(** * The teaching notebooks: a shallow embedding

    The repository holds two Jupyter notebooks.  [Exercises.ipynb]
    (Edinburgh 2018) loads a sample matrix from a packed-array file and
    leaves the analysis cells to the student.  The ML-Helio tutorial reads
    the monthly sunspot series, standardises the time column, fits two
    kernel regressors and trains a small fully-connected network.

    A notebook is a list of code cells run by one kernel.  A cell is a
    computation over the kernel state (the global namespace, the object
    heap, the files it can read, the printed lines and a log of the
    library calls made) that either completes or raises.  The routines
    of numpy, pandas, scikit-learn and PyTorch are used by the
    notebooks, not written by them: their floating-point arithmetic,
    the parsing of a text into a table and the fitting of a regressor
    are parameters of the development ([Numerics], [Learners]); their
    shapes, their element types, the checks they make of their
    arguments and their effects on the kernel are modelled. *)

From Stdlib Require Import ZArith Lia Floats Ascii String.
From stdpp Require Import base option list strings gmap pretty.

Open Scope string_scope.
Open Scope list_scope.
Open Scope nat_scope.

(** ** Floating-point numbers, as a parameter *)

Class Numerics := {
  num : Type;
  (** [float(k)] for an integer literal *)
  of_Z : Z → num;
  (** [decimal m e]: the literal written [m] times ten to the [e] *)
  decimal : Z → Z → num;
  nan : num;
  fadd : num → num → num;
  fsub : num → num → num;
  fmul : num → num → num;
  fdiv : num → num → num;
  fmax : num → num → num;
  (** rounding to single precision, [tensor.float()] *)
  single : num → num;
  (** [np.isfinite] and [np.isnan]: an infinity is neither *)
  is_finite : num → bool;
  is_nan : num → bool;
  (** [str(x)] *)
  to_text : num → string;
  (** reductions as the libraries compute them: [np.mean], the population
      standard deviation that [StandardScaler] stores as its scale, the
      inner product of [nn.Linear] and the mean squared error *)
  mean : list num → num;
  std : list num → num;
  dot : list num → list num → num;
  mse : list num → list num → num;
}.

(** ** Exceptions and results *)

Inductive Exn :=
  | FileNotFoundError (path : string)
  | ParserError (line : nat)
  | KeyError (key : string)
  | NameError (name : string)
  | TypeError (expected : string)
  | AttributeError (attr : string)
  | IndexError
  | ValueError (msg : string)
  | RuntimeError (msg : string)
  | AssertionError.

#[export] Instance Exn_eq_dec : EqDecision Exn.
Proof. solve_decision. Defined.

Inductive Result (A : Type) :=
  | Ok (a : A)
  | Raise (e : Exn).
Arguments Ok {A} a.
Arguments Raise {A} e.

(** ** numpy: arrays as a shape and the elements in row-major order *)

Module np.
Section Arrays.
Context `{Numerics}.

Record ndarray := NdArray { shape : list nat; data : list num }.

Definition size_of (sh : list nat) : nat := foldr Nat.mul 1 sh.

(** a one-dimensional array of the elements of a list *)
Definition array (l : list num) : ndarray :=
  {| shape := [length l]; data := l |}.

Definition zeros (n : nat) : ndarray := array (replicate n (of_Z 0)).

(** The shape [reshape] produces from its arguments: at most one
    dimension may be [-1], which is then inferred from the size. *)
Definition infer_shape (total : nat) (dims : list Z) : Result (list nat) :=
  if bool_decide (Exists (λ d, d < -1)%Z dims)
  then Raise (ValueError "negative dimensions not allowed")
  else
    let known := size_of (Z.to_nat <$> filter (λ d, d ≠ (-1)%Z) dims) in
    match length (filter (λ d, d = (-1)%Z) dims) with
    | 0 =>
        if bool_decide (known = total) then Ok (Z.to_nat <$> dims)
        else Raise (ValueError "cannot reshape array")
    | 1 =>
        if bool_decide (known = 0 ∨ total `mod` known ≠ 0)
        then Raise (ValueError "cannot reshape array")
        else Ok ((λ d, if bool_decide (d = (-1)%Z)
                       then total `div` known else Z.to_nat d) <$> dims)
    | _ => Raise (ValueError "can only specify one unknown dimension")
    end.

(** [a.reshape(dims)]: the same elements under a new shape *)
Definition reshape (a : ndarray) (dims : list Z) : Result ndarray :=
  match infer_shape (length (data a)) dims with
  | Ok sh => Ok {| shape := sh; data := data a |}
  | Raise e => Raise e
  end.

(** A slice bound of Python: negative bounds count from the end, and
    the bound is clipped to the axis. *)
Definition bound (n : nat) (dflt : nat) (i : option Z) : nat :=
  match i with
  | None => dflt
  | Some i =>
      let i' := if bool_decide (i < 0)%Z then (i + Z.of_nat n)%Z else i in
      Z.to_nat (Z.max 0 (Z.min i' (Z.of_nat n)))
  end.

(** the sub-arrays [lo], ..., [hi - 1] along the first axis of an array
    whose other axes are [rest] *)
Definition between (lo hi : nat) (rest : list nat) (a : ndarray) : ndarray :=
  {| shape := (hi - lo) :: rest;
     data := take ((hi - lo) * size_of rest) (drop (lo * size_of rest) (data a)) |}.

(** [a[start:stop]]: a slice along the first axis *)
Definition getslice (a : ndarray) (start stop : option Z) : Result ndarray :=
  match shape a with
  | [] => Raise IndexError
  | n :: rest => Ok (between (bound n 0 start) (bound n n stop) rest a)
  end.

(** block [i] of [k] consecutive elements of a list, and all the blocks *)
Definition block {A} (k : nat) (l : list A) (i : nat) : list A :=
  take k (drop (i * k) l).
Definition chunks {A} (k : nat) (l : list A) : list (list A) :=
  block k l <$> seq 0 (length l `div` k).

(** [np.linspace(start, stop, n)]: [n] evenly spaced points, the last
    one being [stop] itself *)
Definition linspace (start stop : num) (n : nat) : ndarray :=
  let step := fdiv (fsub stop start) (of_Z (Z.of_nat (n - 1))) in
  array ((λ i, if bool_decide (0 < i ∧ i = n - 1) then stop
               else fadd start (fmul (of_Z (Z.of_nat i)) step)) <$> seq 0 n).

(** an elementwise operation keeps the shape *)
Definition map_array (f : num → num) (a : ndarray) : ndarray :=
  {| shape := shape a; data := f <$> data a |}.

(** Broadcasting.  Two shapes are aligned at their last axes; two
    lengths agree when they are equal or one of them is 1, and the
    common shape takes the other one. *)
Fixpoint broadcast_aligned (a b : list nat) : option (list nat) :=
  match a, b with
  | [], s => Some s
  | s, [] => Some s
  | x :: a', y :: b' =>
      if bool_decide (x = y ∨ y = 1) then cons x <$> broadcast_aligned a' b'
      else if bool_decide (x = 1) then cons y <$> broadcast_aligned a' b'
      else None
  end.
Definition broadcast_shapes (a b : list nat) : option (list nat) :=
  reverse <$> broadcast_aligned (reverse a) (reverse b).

_ _ _

Problem
Copy the material above verbatim.

Your solution
(** * The teaching notebooks: a shallow embedding

    The repository holds two Jupyter notebooks.  [Exercises.ipynb]
    (Edinburgh 2018) loads a sample matrix from a packed-array file and
    leaves the analysis cells to the student.  The ML-Helio tutorial reads
    the monthly sunspot series, standardises the time column, fits two
    kernel regressors and trains a small fully-connected network.

    A notebook is a list of code cells run by one kernel.  A cell is a
    computation over the kernel state (the global namespace, the object
    heap, the files it can read, the printed lines and a log of the
    library calls made) that either completes or raises.  The routines
    of numpy, pandas, scikit-learn and PyTorch are used by the
    notebooks, not written by them: their floating-point arithmetic,
    the parsing of a text into a table and the fitting of a regressor
    are parameters of the development ([Numerics], [Learners]); their
    shapes, their element types, the checks they make of their
    arguments and their effects on the kernel are modelled. *)

From Stdlib Require Import ZArith Lia Floats Ascii String.
From stdpp Require Import base option list strings gmap pretty.

Open Scope string_scope.
Open Scope list_scope.
Open Scope nat_scope.

(** ** Floating-point numbers, as a parameter *)

Class Numerics := {
  num : Type;
  (** [float(k)] for an integer literal *)
  of_Z : Z → num;
  (** [decimal m e]: the literal written [m] times ten to the [e] *)
  decimal : Z → Z → num;
  nan : num;
  fadd : num → num → num;
  fsub : num → num → num;
  fmul : num → num → num;
  fdiv : num → num → num;
  fmax : num → num → num;
  (** rounding to single precision, [tensor.float()] *)
  single : num → num;
  (** [np.isfinite] and [np.isnan]: an infinity is neither *)
  is_finite : num → bool;
  is_nan : num → bool;
  (** [str(x)] *)
  to_text : num → string;
  (** reductions as the libraries compute them: [np.mean], the population
      standard deviation that [StandardScaler] stores as its scale, the
      inner product of [nn.Linear] and the mean squared error *)
  mean : list num → num;
  std : list num → num;
  dot : list num → list num → num;
  mse : list num → list num → num;
}.

(** ** Exceptions and results *)

Inductive Exn :=
  | FileNotFoundError (path : string)
  | ParserError (line : nat)
  | KeyError (key : string)
  | NameError (name : string)
  | TypeError (expected : string)
  | AttributeError (attr : string)
  | IndexError
  | ValueError (msg : string)
  | RuntimeError (msg : string)
  | AssertionError.

#[export] Instance Exn_eq_dec : EqDecision Exn.
Proof. solve_decision. Defined.

Inductive Result (A : Type) :=
  | Ok (a : A)
  | Raise (e : Exn).
Arguments Ok {A} a.
Arguments Raise {A} e.

(** ** numpy: arrays as a shape and the elements in row-major order *)

Module np.
Section Arrays.
Context `{Numerics}.

Record ndarray := NdArray { shape : list nat; data : list num }.

Definition size_of (sh : list nat) : nat := foldr Nat.mul 1 sh.

(** a one-dimensional array of the elements of a list *)
Definition array (l : list num) : ndarray :=
  {| shape := [length l]; data := l |}.

Definition zeros (n : nat) : ndarray := array (replicate n (of_Z 0)).

(** The shape [reshape] produces from its arguments: at most one
    dimension may be [-1], which is then inferred from the size. *)
Definition infer_shape (total : nat) (dims : list Z) : Result (list nat) :=
  if bool_decide (Exists (λ d, d < -1)%Z dims)
  then Raise (ValueError "negative dimensions not allowed")
  else
    let known := size_of (Z.to_nat <$> filter (λ d, d ≠ (-1)%Z) dims) in
    match length (filter (λ d, d = (-1)%Z) dims) with
    | 0 =>
        if bool_decide (known = total) then Ok (Z.to_nat <$> dims)
        else Raise (ValueError "cannot reshape array")
    | 1 =>
        if bool_decide (known = 0 ∨ total `mod` known ≠ 0)
        then Raise (ValueError "cannot reshape array")
        else Ok ((λ d, if bool_decide (d = (-1)%Z)
                       then total `div` known else Z.to_nat d) <$> dims)
    | _ => Raise (ValueError "can only specify one unknown dimension")
    end.

(** [a.reshape(dims)]: the same elements under a new shape *)
Definition reshape (a : ndarray) (dims : list Z) : Result ndarray :=
  match infer_shape (length (data a)) dims with
  | Ok sh => Ok {| shape := sh; data := data a |}
  | Raise e => Raise e
  end.

(** A slice bound of Python: negative bounds count from the end, and
    the bound is clipped to the axis. *)
Definition bound (n : nat) (dflt : nat) (i : option Z) : nat :=
  match i with
  | None => dflt
  | Some i =>
      let i' := if bool_decide (i < 0)%Z then (i + Z.of_nat n)%Z else i in
      Z.to_nat (Z.max 0 (Z.min i' (Z.of_nat n)))
  end.

(** the sub-arrays [lo], ..., [hi - 1] along the first axis of an array
    whose other axes are [rest] *)
Definition between (lo hi : nat) (rest : list nat) (a : ndarray) : ndarray :=
  {| shape := (hi - lo) :: rest;
     data := take ((hi - lo) * size_of rest) (drop (lo * size_of rest) (data a)) |}.

(** [a[start:stop]]: a slice along the first axis *)
Definition getslice (a : ndarray) (start stop : option Z) : Result ndarray :=
  match shape a with
  | [] => Raise IndexError
  | n :: rest => Ok (between (bound n 0 start) (bound n n stop) rest a)
  end.

(** block [i] of [k] consecutive elements of a list, and all the blocks *)
Definition block {A} (k : nat) (l : list A) (i : nat) : list A :=
  take k (drop (i * k) l).
Definition chunks {A} (k : nat) (l : list A) : list (list A) :=
  block k l <$> seq 0 (length l `div` k).

(** [np.linspace(start, stop, n)]: [n] evenly spaced points, the last
    one being [stop] itself *)
Definition linspace (start stop : num) (n : nat) : ndarray :=
  let step := fdiv (fsub stop start) (of_Z (Z.of_nat (n - 1))) in
  array ((λ i, if bool_decide (0 < i ∧ i = n - 1) then stop
               else fadd start (fmul (of_Z (Z.of_nat i)) step)) <$> seq 0 n).

(** an elementwise operation keeps the shape *)
Definition map_array (f : num → num) (a : ndarray) : ndarray :=
  {| shape := shape a; data := f <$> data a |}.

(** Broadcasting.  Two shapes are aligned at their last axes; two
    lengths agree when they are equal or one of them is 1, and the
    common shape takes the other one. *)
Fixpoint broadcast_aligned (a b : list nat) : option (list nat) :=
  match a, b with
  | [], s => Some s
  | s, [] => Some s
  | x :: a', y :: b' =>
      if bool_decide (x = y ∨ y = 1) then cons x <$> broadcast_aligned a' b'
      else if bool_decide (x = 1) then cons y <$> broadcast_aligned a' b'
      else None
  end.
Definition broadcast_shapes (a b : list nat) : option (list nat) :=
  reverse <$> broadcast_aligned (reverse a) (reverse b).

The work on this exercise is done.